[PROVIDED DATA Boundary: Start]
Lemma settled_insert fires t o t' o' f :
  settled fires t o →
  (t' = t → o' = o → ∃ x, fr_outcome f = Some x ∧ x ≠ Buffered) → settled (<[(t', o') := f]> fires) t o.
Proof.
  intros (g & x & Hg & Hx & Hb) Hf. destruct (decide ((t', o') = (t, o))) as [[= -> ->]|Hne].
  - destruct (Hf eq_refl eq_refl) as (y & Hy & Hyb). exists f, y. by rewrite lookup_insert_eq.
  - exists g, x. by rewrite lookup_insert_ne.
Qed.

Lemma perform_settled op t o w :
  settled (td_fires (tw_db w)) t o → ¬ rebuffers t o op →
  settled (td_fires (tw_db (perform_trigger op w).2)) t o ∧ ¬ claims t o op (perform_trigger op w).1.
Proof.
  intros Hs Hop. destruct op as [x|t' o' ov rb|t' o' out r' e|t' o'|t'|t'|t' r'|now]; cbn [perform_trigger];
    try (split; [done|intros []]).
  - rewrite register_run. case_bool_decide; (split; [done|intros []]).
  - rewrite claimFire_run. destruct (td_triggers (tw_db w) !! t') as [row|] eqn:Er; [|split; [done|intros []]].
    cbn [fst snd tw_db td_fires]. destruct (decide ((t', o') = (t, o))) as [[= -> ->]|Hne].
    + destruct Hs as (f & x & Hf & Hx & Hb). rewrite Hf, (settled_blocks _ _ _ _ _ _ _ x) by done.
      split; [|intros []]. exists f, x. by rewrite lookup_insert_eq.
    + split; [apply settled_insert; [done|intros -> ->; done]|].
      destruct (claim_answer _ _ _ _ _ _ _); [by intros [-> ->]|intros []].
  - rewrite recordResult_run. split; [|intros []]. cbn. destruct Hs as (f & x & Hf & Hx & Hb).
    destruct (decide ((t', o') = (t, o))) as [[= -> ->]|Hne].
    + exists (MkFireRow (Some out) r' e), out. rewrite lookup_alter_eq, Hf. split; [done|]. split; [done|].
      intros ->. by apply Hop.
    + exists f, x. by rewrite lookup_alter_ne.
  - unfold activeRun. step. unfold trigger_write, get_trigger. step.
    destruct (td_triggers (tw_db w) !! t') as [row'|]; [|split; [done|intros []]].
    destruct (tr_activeRunId row') as [a|]; [|split; [done|intros []]].
    destruct (reservation_expired row' (tw_clock w)); (split; [done|intros []]).
Qed.
(** One field at a time. *)
Definition set_plan (x : Plan) (s : Sched) : Sched :=
  mkSched x (sc_states s) (sc_results s) (sc_verdicts s) (sc_appended s) (sc_discovered s) (sc_digestToNode s) (sc_signatures s) (sc_writers s) (sc_writerEntries s) (sc_cursor s) (sc_events s) (sc_pendingSettlements s) (sc_pendingDeviations s) (sc_pendingMerges s) (sc_deferrals s) (sc_pinned s) (sc_observedReads s) (sc_inFlightSteps s) (sc_inFlightAgents s) (sc_fibers s) (sc_journal s) (sc_calls s).
Definition set_states (x : gmap string NodeState) (s : Sched) : Sched :=
  mkSched (sc_plan s) x (sc_results s) (sc_verdicts s) (sc_appended s) (sc_discovered s) (sc_digestToNode s) (sc_signatures s) (sc_writers s) (sc_writerEntries s) (sc_cursor s) (sc_events s) (sc_pendingSettlements s) (sc_pendingDeviations s) (sc_pendingMerges s) (sc_deferrals s) (sc_pinned s) (sc_observedReads s) (sc_inFlightSteps s) (sc_inFlightAgents s) (sc_fibers s) (sc_journal s) (sc_calls s).
Definition set_results (x : gmap string Value) (s : Sched) : Sched :=
  mkSched (sc_plan s) (sc_states s) x (sc_verdicts s) (sc_appended s) (sc_discovered s) (sc_digestToNode s) (sc_signatures s) (sc_writers s) (sc_writerEntries s) (sc_cursor s) (sc_events s) (sc_pendingSettlements s) (sc_pendingDeviations s) (sc_pendingMerges s) (sc_deferrals s) (sc_pinned s) (sc_observedReads s) (sc_inFlightSteps s) (sc_inFlightAgents s) (sc_fibers s) (sc_journal s) (sc_calls s).
Definition set_verdicts (x : list (string * Verdict)) (s : Sched) : Sched :=
  mkSched (sc_plan s) (sc_states s) (sc_results s) x (sc_appended s) (sc_discovered s) (sc_digestToNode s) (sc_signatures s) (sc_writers s) (sc_writerEntries s) (sc_cursor s) (sc_events s) (sc_pendingSettlements s) (sc_pendingDeviations s) (sc_pendingMerges s) (sc_deferrals s) (sc_pinned s) (sc_observedReads s) (sc_inFlightSteps s) (sc_inFlightAgents s) (sc_fibers s) (sc_journal s) (sc_calls s).
Definition set_appended (x : list string) (s : Sched) : Sched :=
  mkSched (sc_plan s) (sc_states s) (sc_results s) (sc_verdicts s) x (sc_discovered s) (sc_digestToNode s) (sc_signatures s) (sc_writers s) (sc_writerEntries s) (sc_cursor s) (sc_events s) (sc_pendingSettlements s) (sc_pendingDeviations s) (sc_pendingMerges s) (sc_deferrals s) (sc_pinned s) (sc_observedReads s) (sc_inFlightSteps s) (sc_inFlightAgents s) (sc_fibers s) (sc_journal s) (sc_calls s).
Definition set_discovered (x : gmap string (list string)) (s : Sched) : Sched :=
  mkSched (sc_plan s) (sc_states s) (sc_results s) (sc_verdicts s) (sc_appended s) x (sc_digestToNode s) (sc_signatures s) (sc_writers s) (sc_writerEntries s) (sc_cursor s) (sc_events s) (sc_pendingSettlements s) (sc_pendingDeviations s) (sc_pendingMerges s) (sc_deferrals s) (sc_pinned s) (sc_observedReads s) (sc_inFlightSteps s) (sc_inFlightAgents s) (sc_fibers s) (sc_journal s) (sc_calls s).
Definition set_digestToNode (x : gmap string (list string)) (s : Sched) : Sched :=
  mkSched (sc_plan s) (sc_states s) (sc_results s) (sc_verdicts s) (sc_appended s) (sc_discovered s) x (sc_signatures s) (sc_writers s) (sc_writerEntries s) (sc_cursor s) (sc_events s) (sc_pendingSettlements s) (sc_pendingDeviations s) (sc_pendingMerges s) (sc_deferrals s) (sc_pinned s) (sc_observedReads s) (sc_inFlightSteps s) (sc_inFlightAgents s) (sc_fibers s) (sc_journal s) (sc_calls s).
Definition set_signatures (x : list (string * string)) (s : Sched) : Sched :=
  mkSched (sc_plan s) (sc_states s) (sc_results s) (sc_verdicts s) (sc_appended s) (sc_discovered s) (sc_digestToNode s) x (sc_writers s) (sc_writerEntries s) (sc_cursor s) (sc_events s) (sc_pendingSettlements s) (sc_pendingDeviations s) (sc_pendingMerges s) (sc_deferrals s) (sc_pinned s) (sc_observedReads s) (sc_inFlightSteps s) (sc_inFlightAgents s) (sc_fibers s) (sc_journal s) (sc_calls s).
Definition set_writers (x : gmap string string) (s : Sched) : Sched :=
  mkSched (sc_plan s) (sc_states s) (sc_results s) (sc_verdicts s) (sc_appended s) (sc_discovered s) (sc_digestToNode s) (sc_signatures s) x (sc_writerEntries s) (sc_cursor s) (sc_events s) (sc_pendingSettlements s) (sc_pendingDeviations s) (sc_pendingMerges s) (sc_deferrals s) (sc_pinned s) (sc_observedReads s) (sc_inFlightSteps s) (sc_inFlightAgents s) (sc_fibers s) (sc_journal s) (sc_calls s).
Definition set_writerEntries (x : list (Entry * string)) (s : Sched) : Sched :=
  mkSched (sc_plan s) (sc_states s) (sc_results s) (sc_verdicts s) (sc_appended s) (sc_discovered s) (sc_digestToNode s) (sc_signatures s) (sc_writers s) x (sc_cursor s) (sc_events s) (sc_pendingSettlements s) (sc_pendingDeviations s) (sc_pendingMerges s) (sc_deferrals s) (sc_pinned s) (sc_observedReads s) (sc_inFlightSteps s) (sc_inFlightAgents s) (sc_fibers s) (sc_journal s) (sc_calls s).
Definition set_cursor (x : nat) (s : Sched) : Sched :=
  mkSched (sc_plan s) (sc_states s) (sc_results s) (sc_verdicts s) (sc_appended s) (sc_discovered s) (sc_digestToNode s) (sc_signatures s) (sc_writers s) (sc_writerEntries s) x (sc_events s) (sc_pendingSettlements s) (sc_pendingDeviations s) (sc_pendingMerges s) (sc_deferrals s) (sc_pinned s) (sc_observedReads s) (sc_inFlightSteps s) (sc_inFlightAgents s) (sc_fibers s) (sc_journal s) (sc_calls s).
Definition set_events (x : list CoordinatorEvent) (s : Sched) : Sched :=
  mkSched (sc_plan s) (sc_states s) (sc_results s) (sc_verdicts s) (sc_appended s) (sc_discovered s) (sc_digestToNode s) (sc_signatures s) (sc_writers s) (sc_writerEntries s) (sc_cursor s) x (sc_pendingSettlements s) (sc_pendingDeviations s) (sc_pendingMerges s) (sc_deferrals s) (sc_pinned s) (sc_observedReads s) (sc_inFlightSteps s) (sc_inFlightAgents s) (sc_fibers s) (sc_journal s) (sc_calls s).
Definition set_pendingSettlements (x : list (PlanNode * (Stop + Dispatched))) (s : Sched) : Sched :=
  mkSched (sc_plan s) (sc_states s) (sc_results s) (sc_verdicts s) (sc_appended s) (sc_discovered s) (sc_digestToNode s) (sc_signatures s) (sc_writers s) (sc_writerEntries s) (sc_cursor s) (sc_events s) x (sc_pendingDeviations s) (sc_pendingMerges s) (sc_deferrals s) (sc_pinned s) (sc_observedReads s) (sc_inFlightSteps s) (sc_inFlightAgents s) (sc_fibers s) (sc_journal s) (sc_calls s).
Definition set_pendingDeviations (x : list PendingDeviation) (s : Sched) : Sched :=
  mkSched (sc_plan s) (sc_states s) (sc_results s) (sc_verdicts s) (sc_appended s) (sc_discovered s) (sc_digestToNode s) (sc_signatures s) (sc_writers s) (sc_writerEntries s) (sc_cursor s) (sc_events s) (sc_pendingSettlements s) x (sc_pendingMerges s) (sc_deferrals s) (sc_pinned s) (sc_observedReads s) (sc_inFlightSteps s) (sc_inFlightAgents s) (sc_fibers s) (sc_journal s) (sc_calls s).
Definition set_pendingMerges (x : list PendingMerge) (s : Sched) : Sched :=
  mkSched (sc_plan s) (sc_states s) (sc_results s) (sc_verdicts s) (sc_appended s) (sc_discovered s) (sc_digestToNode s) (sc_signatures s) (sc_writers s) (sc_writerEntries s) (sc_cursor s) (sc_events s) (sc_pendingSettlements s) (sc_pendingDeviations s) x (sc_deferrals s) (sc_pinned s) (sc_observedReads s) (sc_inFlightSteps s) (sc_inFlightAgents s) (sc_fibers s) (sc_journal s) (sc_calls s).
Definition set_deferrals (x : gmap string Belief) (s : Sched) : Sched :=
  mkSched (sc_plan s) (sc_states s) (sc_results s) (sc_verdicts s) (sc_appended s) (sc_discovered s) (sc_digestToNode s) (sc_signatures s) (sc_writers s) (sc_writerEntries s) (sc_cursor s) (sc_events s) (sc_pendingSettlements s) (sc_pendingDeviations s) (sc_pendingMerges s) x (sc_pinned s) (sc_observedReads s) (sc_inFlightSteps s) (sc_inFlightAgents s) (sc_fibers s) (sc_journal s) (sc_calls s).
Definition set_pinned (x : gmap string string) (s : Sched) : Sched :=
  mkSched (sc_plan s) (sc_states s) (sc_results s) (sc_verdicts s) (sc_appended s) (sc_discovered s) (sc_digestToNode s) (sc_signatures s) (sc_writers s) (sc_writerEntries s) (sc_cursor s) (sc_events s) (sc_pendingSettlements s) (sc_pendingDeviations s) (sc_pendingMerges s) (sc_deferrals s) x (sc_observedReads s) (sc_inFlightSteps s) (sc_inFlightAgents s) (sc_fibers s) (sc_journal s) (sc_calls s).
Definition set_observedReads (x : gmap string (list ObservedRead)) (s : Sched) : Sched :=
  mkSched (sc_plan s) (sc_states s) (sc_results s) (sc_verdicts s) (sc_appended s) (sc_discovered s) (sc_digestToNode s) (sc_signatures s) (sc_writers s) (sc_writerEntries s) (sc_cursor s) (sc_events s) (sc_pendingSettlements s) (sc_pendingDeviations s) (sc_pendingMerges s) (sc_deferrals s) (sc_pinned s) x (sc_inFlightSteps s) (sc_inFlightAgents s) (sc_fibers s) (sc_journal s) (sc_calls s).
Definition set_inFlightSteps (x : Z) (s : Sched) : Sched :=
  mkSched (sc_plan s) (sc_states s) (sc_results s) (sc_verdicts s) (sc_appended s) (sc_discovered s) (sc_digestToNode s) (sc_signatures s) (sc_writers s) (sc_writerEntries s) (sc_cursor s) (sc_events s) (sc_pendingSettlements s) (sc_pendingDeviations s) (sc_pendingMerges s) (sc_deferrals s) (sc_pinned s) (sc_observedReads s) x (sc_inFlightAgents s) (sc_fibers s) (sc_journal s) (sc_calls s).
Definition set_inFlightAgents (x : Z) (s : Sched) : Sched :=
  mkSched (sc_plan s) (sc_states s) (sc_results s) (sc_verdicts s) (sc_appended s) (sc_discovered s) (sc_digestToNode s) (sc_signatures s) (sc_writers s) (sc_writerEntries s) (sc_cursor s) (sc_events s) (sc_pendingSettlements s) (sc_pendingDeviations s) (sc_pendingMerges s) (sc_deferrals s) (sc_pinned s) (sc_observedReads s) (sc_inFlightSteps s) x (sc_fibers s) (sc_journal s) (sc_calls s).
Definition set_fibers (x : gmap string Fiber) (s : Sched) : Sched :=
  mkSched (sc_plan s) (sc_states s) (sc_results s) (sc_verdicts s) (sc_appended s) (sc_discovered s) (sc_digestToNode s) (sc_signatures s) (sc_writers s) (sc_writerEntries s) (sc_cursor s) (sc_events s) (sc_pendingSettlements s) (sc_pendingDeviations s) (sc_pendingMerges s) (sc_deferrals s) (sc_pinned s) (sc_observedReads s) (sc_inFlightSteps s) (sc_inFlightAgents s) x (sc_journal s) (sc_calls s).
Definition set_journal (x : list SchedRecord) (s : Sched) : Sched :=
  mkSched (sc_plan s) (sc_states s) (sc_results s) (sc_verdicts s) (sc_appended s) (sc_discovered s) (sc_digestToNode s) (sc_signatures s) (sc_writers s) (sc_writerEntries s) (sc_cursor s) (sc_events s) (sc_pendingSettlements s) (sc_pendingDeviations s) (sc_pendingMerges s) (sc_deferrals s) (sc_pinned s) (sc_observedReads s) (sc_inFlightSteps s) (sc_inFlightAgents s) (sc_fibers s) x (sc_calls s).
Definition set_calls (x : nat) (s : Sched) : Sched :=
  mkSched (sc_plan s) (sc_states s) (sc_results s) (sc_verdicts s) (sc_appended s) (sc_discovered s) (sc_digestToNode s) (sc_signatures s) (sc_writers s) (sc_writerEntries s) (sc_cursor s) (sc_events s) (sc_pendingSettlements s) (sc_pendingDeviations s) (sc_pendingMerges s) (sc_deferrals s) (sc_pinned s) (sc_observedReads s) (sc_inFlightSteps s) (sc_inFlightAgents s) (sc_fibers s) (sc_journal s) x.
(* ===== verification/SchedulerProps.v ===== *)
(** * What the operations of the scheduler change

    [same_core]: the part of the state on which the invariant depends.  The reads of the
    host, the journal and the attribution of deviations leave it alone; settlements,
    verdicts, merges, fibers and admissions change it as the lemmas say. *)

From S2P Require Import Prelude Capability FileSet Canonical StepKey StepKeyProps Plan PlanOrder PlanAnnotate PlanProps PlanTheorems Scheduler.
#[local] Open Scope me_scope.

Implicit Types (s : Sched) (id : string) (node : PlanNode).

Definition settled_event (e : CoordinatorEvent) : option (PlanNode * (Stop + Dispatched)) :=
  match e with DispatchSettled node exit => Some (node, exit) | AttemptKeyed _ _ => None end.

(** The reports that wait, in the order they are processed. *)
Definition waiting (s : Sched) : list (PlanNode * (Stop + Dispatched)) :=
  sc_pendingSettlements s ++ omap settled_event (sc_events s).

(** What the coordinator decides by. *)
Record same_core (s s' : Sched) : Prop := {
  sm_plan : sc_plan s' = sc_plan s;
  sm_states : sc_states s' = sc_states s;
  sm_results : sc_results s' = sc_results s;
  sm_discovered : sc_discovered s' = sc_discovered s;
  sm_waiting : waiting s' = waiting s;
  sm_fibers : sc_fibers s' = sc_fibers s;
  sm_steps : sc_inFlightSteps s' = sc_inFlightSteps s;
  sm_agents : sc_inFlightAgents s' = sc_inFlightAgents s;
  sm_appended : sc_appended s' = sc_appended s;
  sm_merges : sc_pendingMerges s' = sc_pendingMerges s
}.

#[export] Instance same_core_po : PreOrder same_core.
Proof.
  split; [by split|]. intros s1 s2 s3 [] []. split; congruence.
Qed.

Definition quiet {A} (m : C A) : Prop := ∀ s, same_core s (m s).2.

Lemma quiet_run {A} (m : C A) s r s' : quiet m → m s = (r, s') → same_core s s'.
Proof. intros Hm E. specialize (Hm s). by rewrite E in Hm. Qed.

Lemma quiet_ret {A} (a : A) : quiet (ret a).
Proof. by intros s. Qed.
Lemma quiet_fail {A} e : quiet (fail e : C A).
Proof. by intros s. Qed.
Lemma quiet_gets {A} (f : Sched → A) : quiet (gets f).
Proof. by intros s. Qed.
Lemma quiet_bind {A B} (m : C A) (k : A → C B) : quiet m → (∀ a, quiet (k a)) → quiet (bind m k).
Proof.
  intros Hm Hk s. unfold bind. specialize (Hm s). destruct (m s) as [[e|a] s'] eqn:E; [done|]. cbn in Hm. etrans; [done|apply Hk].
Qed.
Lemma quiet_for_each {A B} (f : A → C B) l : (∀ a, quiet (f a)) → quiet (for_each f l).
Proof.
  intros Hf. induction l as [|a l IH]; cbn; [apply quiet_ret|]. apply quiet_bind; [done|]. intros b. apply quiet_bind; [done|]. intros bs. apply quiet_ret.
Qed.
Lemma quiet_modify (f : Sched → Sched) : (∀ s, same_core s (f s)) → quiet (modify f).
Proof. intros Hf s. apply Hf. Qed.

Create HintDb quiet.
#[export] Hint Resolve quiet_ret quiet_fail quiet_gets quiet_bind quiet_for_each : quiet.

Ltac solve_quiet :=
  repeat first
    [ progress intros
    | match goal with
      | |- quiet (match ?x with _ => _ end) => destruct x
      | |- quiet (let _ := _ in _) => cbv zeta
      end
    | solve [auto with quiet]
    | apply quiet_bind | apply quiet_for_each
    | apply quiet_modify; intros; by split ].

Section operations.
Context `{Crypto} `{Host} (o : SchedulerOptions).

Lemma quiet_call {A} (f : nat → A) : quiet (call f).
Proof. intros s. by split. Qed.
#[local] Hint Resolve quiet_call : quiet.

Lemma quiet_host_answer {A} (f : nat → option A) : quiet (host_answer f).
Proof. unfold host_answer. solve_quiet. Qed.
#[local] Hint Resolve quiet_host_answer : quiet.

Lemma quiet_emit_record r : quiet (emit r).
Proof. unfold emit. solve_quiet. Qed.
#[local] Hint Resolve quiet_emit_record : quiet.

Lemma quiet_expand_read e : quiet (expand_read e).
Proof. unfold expand_read. solve_quiet. Qed.
Lemma quiet_prepare l : quiet (prepare l).
Proof. unfold prepare. solve_quiet. Qed.
Lemma quiet_produced_entry g e : quiet (produced_entry g e).
Proof. unfold produced_entry. solve_quiet. Qed.
#[local] Hint Resolve quiet_expand_read quiet_prepare quiet_produced_entry : quiet.
Lemma quiet_expandProducedMatches g : quiet (expandProducedMatches g).
Proof. unfold expandProducedMatches. solve_quiet. Qed.
#[local] Hint Resolve quiet_expandProducedMatches : quiet.

Lemma quiet_observe_node node : quiet (observe_node node).
Proof. unfold observe_node. solve_quiet. Qed.
#[local] Hint Resolve quiet_observe_node : quiet.
Lemma quiet_observeReads nodes : quiet (observeReads nodes).
Proof. unfold observeReads. solve_quiet. Qed.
[PROVIDED DATA Boundary: End]
**AIM OF THE TASK**:
The answer needed is a single number: how many lines in the records above hold the string "gmap". Please write nothing else.

**SOLUTION TO THIS PROBLEM**:
9